**Records contained in a dataset**
——
Lemma file_reads_back b : readable b → deserialize (serialize b) = Some b.
Proof.
  intros Hb. unfold serialize, deserialize.
  assert (∀ l (acc : ConfigBuilder), (∀ i, i ∈ l → i ∈ config_table) → NoDup (item_name <$> l) → (∀ i, i ∈ l → acc !! item_name i = None) →
    ∃ c, foldl (λ o e, b ← o; read_entry b e) (Some acc)
           (omap (λ i, v ← b !! item_name i; Some (item_name i, value_to_json v)) l) = Some c
      ∧ ∀ name, c !! name = if bool_decide (name ∈ item_name <$> l) then b !! name else acc !! name) as Hl.
  { induction l as [|i l IH]; intros acc Hin Hnd Hacc; [by exists acc|]. rewrite fmap_cons in Hnd. apply NoDup_cons in Hnd as [Hi Hnd].
    assert (Hi' : i ∈ config_table) by (apply Hin; left). assert (Hai : acc !! item_name i = None) by (apply Hacc; left).
    assert (Hset : ∀ o, ∀ j, j ∈ l → set_item (item_name i) o acc !! item_name j = None).
    { intros o j Hj. rewrite set_item_ne; [apply Hacc; by right|]. intros He. destruct Hi. rewrite He. by apply list_elem_of_fmap_2. }
    assert (Hgo : ∀ name, bool_decide (name ∈ item_name i :: (item_name <$> l)) = (item_name i == name) || bool_decide (name ∈ item_name <$> l)).
    { intros name. rewrite <-bool_decide_or. apply bool_decide_ext. rewrite elem_of_cons. naive_solver. }
    rewrite (fmap_cons item_name). cbn [omap list_omap]. destruct (b !! item_name i) as [v|] eqn:Hv; cbn [mbind option_bind foldl].
    - destruct (Hb _ _ Hv) as (i' & Hi2 & Hn & Hk). apply table_unique in Hn as ->; [|done..].
      unfold read_entry at 2. cbn [fst snd]. rewrite find_item_elem, Hai, value_reads_back by done. cbn [mbind option_bind].
      destruct (IH (set_item (item_name i) (Some v) acc)) as (c & Hc & Hspec); [by intros; apply Hin; right|done|apply Hset|].
      exists c. split; [done|]. intros name. rewrite Hspec, Hgo. destruct (decide (item_name i = name)) as [<-|Hne].
      + rewrite set_item_eq, (bool_decide_true (_ = _)), (bool_decide_false (_ ∈ _)) by done. by rewrite Hv.
      + by rewrite set_item_ne, (bool_decide_false (_ = _)) by done.
    - destruct (IH acc) as (c & Hc & Hspec); [by intros; apply Hin; right|done|by intros; apply Hacc; right|].
      exists c. split; [done|]. intros name. rewrite Hspec, Hgo. destruct (decide (item_name i = name)) as [<-|Hne].
      + rewrite (bool_decide_true (_ = _)), (bool_decide_false (_ ∈ _)) by done. cbn. congruence.
      + by rewrite (bool_decide_false (_ = _)) by done. }
  destruct (Hl config_table ∅) as (c & -> & Hspec); [done|apply table_NoDup|intros; apply empty_item|].
  f_equal. apply map_eq. intros name. rewrite Hspec. case_bool_decide as Hn; [done|]. rewrite empty_item.
  destruct (b !! name) as [v|] eqn:Hv; [|done]. destruct (Hb _ _ Hv) as (i & Hi & <- & _). destruct Hn. by apply list_elem_of_fmap_2.
Qed.

Lemma clear_readable b : readable b → readable (clear_non_editable b).
Proof.
  intros Hb name v Hv. apply Hb. revert Hv. unfold clear_non_editable. clear Hb. generalize config_table as l.
  intros l. revert b. induction l as [|i l IH]; intros b; [done|]. cbn [foldl]. intros Hv%IH.
  destruct (item_editable i); [done|]. apply lookup_delete_Some in Hv. naive_solver.
Qed.

Local Opaque build merge clear_non_editable validate_config serialize.
Lemma post_config_Ok data s s' : post_config data s = (Ok (), s') →
  let b := clear_non_editable data in
  passes (config s') ∧ config s' = build (merge (env s) b).1 ∧ env s' = env s ∧ usr s' = b
  ∧ file s' = Some (json_to_string_pretty (serialize b)).
Proof.
  unfold post_config, unable. intros Hr. run_step Hr. run_step Hrun. destruct a as [[]|e]; [|done]. injection Hr as <-.
  unfold update_config in Hrun. rewrite run_gets in Hrun. destruct (merge (env s) (clear_non_editable data)) as [m ov] eqn:Hm.
  run_step Hrun. run_step Hrun0. destruct a. apply update_passes in Hrun0. rewrite run_modify in Hrun.
  run_step Hrun. run_step Hrun1. run_step Hrun. run_step Hrun2. run_step Hrun. by repeat split.
Qed.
——
**PROBLEM STATEMENT**
Only lines that include "readable" belong in the answer; return them from the entries above.

**TASK SOLUTION**
Lemma file_reads_back b : readable b → deserialize (serialize b) = Some b.
Lemma clear_readable b : readable b → readable (clear_non_editable b).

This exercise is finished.